基金supported by the Tsinghua University 2021 Doctoral Summer Projectsupported by the National Key R&D Program of China (No. 2018YFE0301102)National Natural Science Foundation of China (Nos. 11875020 and 11875023)。
文摘The plasma optical boundary reconstruction technique based on Hommen's theory is promising for future tokamaks with high parameters. In this work, we conduct detailed analysis and simulation verification to estimate the ‘logic loophole' of this technique. The finite-width effect and unpredictable errors reduce the technique's reliability, which leads to this loophole. Based on imaging theory, the photos of a virtual camera are simulated by integrating the assumed luminous intensity of plasma. Based on Hommen's theory, the plasma optical boundary is reconstructed from the photos. Comparing the reconstructed boundary with the one assumed, the logic loophole and its two effects are quantitatively estimated.
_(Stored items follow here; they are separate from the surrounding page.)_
(** ** Bit arithmetic *)

Lemma testbit_small b n i : 0 <= b < 2 ^ n -> 0 <= n <= i -> Z.testbit b i = false.
Proof.
  intros Hb Hi. rewrite Z.testbit_eqb by lia. rewrite Z.div_small; [done|].
  split; [lia|]. eapply Z.lt_le_trans; [apply Hb|]. apply Z.pow_le_mono_r; lia.
Qed.

Lemma land_shiftl_small a b n : 0 <= n -> 0 <= b < 2 ^ n -> Z.land (a * 2 ^ n) b = 0.
Proof.
  intros Hn Hb. apply Z.bits_inj'. intros i Hi. rewrite Z.land_spec, Z.bits_0.
  destruct (Z.lt_ge_cases i n).
  - by rewrite Z.mul_pow2_bits_low by lia.
  - rewrite (testbit_small b n i) by lia. apply andb_false_r.
Qed.

Lemma lor_shiftl_add a b n : 0 <= n -> 0 <= b < 2 ^ n -> Z.lor (Z.shiftl a n) b = a * 2 ^ n + b.
Proof.
  intros Hn Hb. rewrite Z.shiftl_mul_pow2 by done.
  pose proof (land_shiftl_small a b n Hn Hb) as Hl.
  rewrite <- Z.lxor_lor by done. by rewrite <- Z.add_nocarry_lxor.
Qed.

Lemma land_63 x : Z.land x 0x3F = x `mod` 64.
Proof. apply (Z.land_ones x 6). lia. Qed.
Lemma land_31 x : Z.land x 0x1F = x `mod` 32.
Proof. apply (Z.land_ones x 5). lia. Qed.
Lemma land_15 x : Z.land x 0x0F = x `mod` 16.
Proof. apply (Z.land_ones x 4). lia. Qed.
Lemma land_7 x : Z.land x 0x07 = x `mod` 8.
Proof. apply (Z.land_ones x 3). lia. Qed.

Lemma shiftr_64 x : Z.shiftr x 6 = x `div` 64.
Proof. apply (Z.shiftr_div_pow2 x 6). lia. Qed.
Lemma shiftr_4096 x : Z.shiftr x 12 = x `div` 4096.
Proof. apply (Z.shiftr_div_pow2 x 12). lia. Qed.
Lemma shiftr_262144 x : Z.shiftr x 18 = x `div` 262144.
Proof. apply (Z.shiftr_div_pow2 x 18). lia. Qed.

Lemma lor_80 x : 0 <= x < 64 -> Z.lor 0x80 x = 0x80 + x.
Proof. intros H. apply (lor_shiftl_add 2 x 6); lia. Qed.
Lemma lor_C0 x : 0 <= x < 32 -> Z.lor 0xC0 x = 0xC0 + x.
Proof. intros H. apply (lor_shiftl_add 6 x 5); lia. Qed.
Lemma lor_E0 x : 0 <= x < 16 -> Z.lor 0xE0 x = 0xE0 + x.
Proof. intros H. apply (lor_shiftl_add 14 x 4); lia. Qed.
Lemma lor_F0 x : 0 <= x < 8 -> Z.lor 0xF0 x = 0xF0 + x.
Proof. intros H. apply (lor_shiftl_add 30 x 3); lia. Qed.

Create Rewrite HintDb bits.
#[export] Hint Rewrite land_63 land_31 land_15 land_7 shiftr_64 shiftr_4096 shiftr_262144 : bits.
#[export] Hint Rewrite lor_80 lor_C0 lor_E0 lor_F0 using dlia : bits.

(** The payload bits of two, three and four bytes put together. *)
Lemma lor_6 a b : 0 <= b < 64 -> Z.lor (Z.shiftl a 6) b = a * 64 + b.
Proof. intros H. apply (lor_shiftl_add a b 6); lia. Qed.
Lemma lor_12 a b c : 0 <= b < 64 -> 0 <= c < 64 ->
  Z.lor (Z.shiftl a 12) (Z.lor (Z.shiftl b 6) c) = a * 4096 + b * 64 + c.
Proof. intros Hb Hc. rewrite lor_6 by done. rewrite (lor_shiftl_add a _ 12); lia. Qed.
Lemma lor_18 a b c d : 0 <= b < 64 -> 0 <= c < 64 -> 0 <= d < 64 ->
  Z.lor (Z.shiftl a 18) (Z.lor (Z.shiftl b 12) (Z.lor (Z.shiftl c 6) d))
  = a * 262144 + b * 4096 + c * 64 + d.
Proof. intros Hb Hc Hd. rewrite lor_12 by done. rewrite (lor_shiftl_add a _ 18); lia. Qed.

Lemma within_true lo hi z : within lo hi z = true <-> lo <= z <= hi.
Proof. unfold within. rewrite andb_true_iff, !Z.leb_le. done. Qed.

(** ** The arithmetic of decoding

    What a decoding step found, with the bytes it consumed. *)

Inductive decoded : bytes -> Z -> nat -> Prop :=
| decoded_empty : decoded [] RuneError 0
| decoded_ascii b t : bz b < 0x80 -> decoded (b :: t) (bz b) 1
| decoded_bad b t : 0x80 <= bz b -> decoded (b :: t) RuneError 1
| decoded_2 b0 b1 t r :
    0xC2 <= bz b0 <= 0xDF -> 0x80 <= bz b1 <= 0xBF ->
    r = (bz b0 - 0xC0) * 64 + (bz b1 - 0x80) ->
    decoded (b0 :: b1 :: t) r 2
| decoded_3 b0 b1 b2 t r :
    0xE0 <= bz b0 <= 0xEF -> 0x80 <= bz b1 <= 0xBF -> 0x80 <= bz b2 <= 0xBF ->
    r = (bz b0 - 0xE0) * 4096 + (bz b1 - 0x80) * 64 + (bz b2 - 0x80) ->
    0x800 <= r -> scalar r ->
    decoded (b0 :: b1 :: b2 :: t) r 3
| decoded_4 b0 b1 b2 b3 t r :
    0xF0 <= bz b0 <= 0xF4 -> 0x80 <= bz b1 <= 0xBF ->
    0x80 <= bz b2 <= 0xBF -> 0x80 <= bz b3 <= 0xBF ->
    r = (bz b0 - 0xF0) * 262144 + (bz b1 - 0x80) * 4096 + (bz b2 - 0x80) * 64 + (bz b3 - 0x80) ->
    0x10000 <= r <= 0x10FFFF ->
    decoded (b0 :: b1 :: b2 :: b3 :: t) r 4.

Lemma first_Some b0 n lo hi :
  first b0 = Some (n, lo, hi) ->
  (n = 2%nat /\ 0xC2 <= b0 <= 0xDF /\ lo = 0x80 /\ hi = 0xBF) \/
  (n = 3%nat /\ 0xE0 <= b0 <= 0xEF /\ 0x80 <= lo /\ hi <= 0xBF /\
     (b0 = 0xE0 -> lo = 0xA0) /\ (b0 = 0xED -> hi = 0x9F)) \/
  (n = 4%nat /\ 0xF0 <= b0 <= 0xF4 /\ 0x80 <= lo /\ hi <= 0xBF /\
     (b0 = 0xF0 -> lo = 0x90) /\ (b0 = 0xF4 -> hi = 0x8F)).
Proof.
  unfold first. intros H.
  repeat match type of H with
         | (if ?c then _ else _) = _ => destruct c eqn:?
         end; simplify_eq; lia.
Qed.

Lemma decode_decoded s : decoded s (decode s).1 (decode s).2.
Proof.
  destruct s as [|b0 t]; [constructor|]. simpl. unfold RuneSelf.
  pose proof (bz_range b0).
  destruct (Z.ltb_spec (bz b0) 0x80); [by constructor|].
  destruct (first (bz b0)) as [[[n lo] hi]|] eqn:Hf; [|by constructor].
  apply first_Some in Hf as [(-> & Hb0 & -> & ->)|[(-> & Hb0 & Hlo & Hhi & HE & HD)|(-> & Hb0 & Hlo & Hhi & HE & HD)]].
  - destruct t as [|b1 t]; [by constructor|].
    destruct (within _ _ (bz b1)) eqn:Hw; [|by constructor]. apply within_true in Hw.
    simpl. autorewrite with bits. rewrite lor_6 by dlia. constructor; dlia.
  - destruct t as [|b1 [|b2 t]]; [by constructor..|].
    destruct (within lo hi (bz b1) && cont b2) eqn:Hw; [|by constructor].
    apply andb_true_iff in Hw as [H1%within_true H2%within_true]. simpl.
    autorewrite with bits. rewrite lor_12 by dlia. constructor; unfold scalar; dlia.
  - destruct t as [|b1 [|b2 [|b3 t]]]; [by constructor..|].
    destruct (within lo hi (bz b1) && cont b2 && cont b3) eqn:Hw; [|by constructor].
    apply andb_true_iff in Hw as [[H1%within_true H2%within_true]%andb_true_iff H3%within_true].
    simpl. autorewrite with bits. rewrite lor_18 by dlia. constructor; dlia.
Qed.

Lemma decode_2 b0 b1 t r :
  0xC2 <= bz b0 <= 0xDF -> 0x80 <= bz b1 <= 0xBF ->
  r = (bz b0 - 0xC0) * 64 + (bz b1 - 0x80) -> decode (b0 :: b1 :: t) = (r, 2%nat).
Proof.
  intros H0 H1 ->. simpl. unfold first, RuneSelf.
  repeat match goal with
         | |- context [if ?c then _ else _] => destruct c eqn:?; try (exfalso; lia)
         end.
  - f_equal. autorewrite with bits. rewrite lor_6 by dlia. dlia.
  - exfalso. unfold within in *. lia.
Qed.

Lemma decode_3 b0 b1 b2 t r :
  0xE0 <= bz b0 <= 0xEF -> 0x80 <= bz b1 <= 0xBF -> 0x80 <= bz b2 <= 0xBF ->
  r = (bz b0 - 0xE0) * 4096 + (bz b1 - 0x80) * 64 + (bz b2 - 0x80) ->
  0x800 <= r -> scalar r ->
  decode (b0 :: b1 :: b2 :: t) = (r, 3%nat).
Proof.
  intros H0 H1 H2 Hr Hlo Hs. unfold scalar in Hs. simpl. unfold first, RuneSelf, cont, within.
  repeat match goal with
         | |- context [if ?c then _ else _] => destruct c eqn:?; try (exfalso; lia)
         end; (f_equal; autorewrite with bits; rewrite lor_12 by dlia; dlia).
Qed.

Lemma decode_4 b0 b1 b2 b3 t r :
  0xF0 <= bz b0 <= 0xF4 -> 0x80 <= bz b1 <= 0xBF ->
  0x80 <= bz b2 <= 0xBF -> 0x80 <= bz b3 <= 0xBF ->
  r = (bz b0 - 0xF0) * 262144 + (bz b1 - 0x80) * 4096 + (bz b2 - 0x80) * 64 + (bz b3 - 0x80) ->
  0x10000 <= r <= 0x10FFFF ->
  decode (b0 :: b1 :: b2 :: b3 :: t) = (r, 4%nat).
Proof.
  intros H0 H1 H2 H3 Hr Hlo. simpl. unfold first, RuneSelf, cont, within.
  repeat match goal with
         | |- context [if ?c then _ else _] => destruct c eqn:?; try (exfalso; lia)
         end; (f_equal; autorewrite with bits; rewrite lor_18 by dlia; dlia).
Qed.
The finite-width effect is related to the equivalent thickness of the luminous layer, which is generally about 2-4 cm but sometimes larger. The level of unpredictable errors is around 0.65 cm. The technique based on Hommen's theory is generally reliable, but finite-width effect and unpredictable errors have to be taken into consideration in some scenarios. The parameters of HL-2M are applied in this work.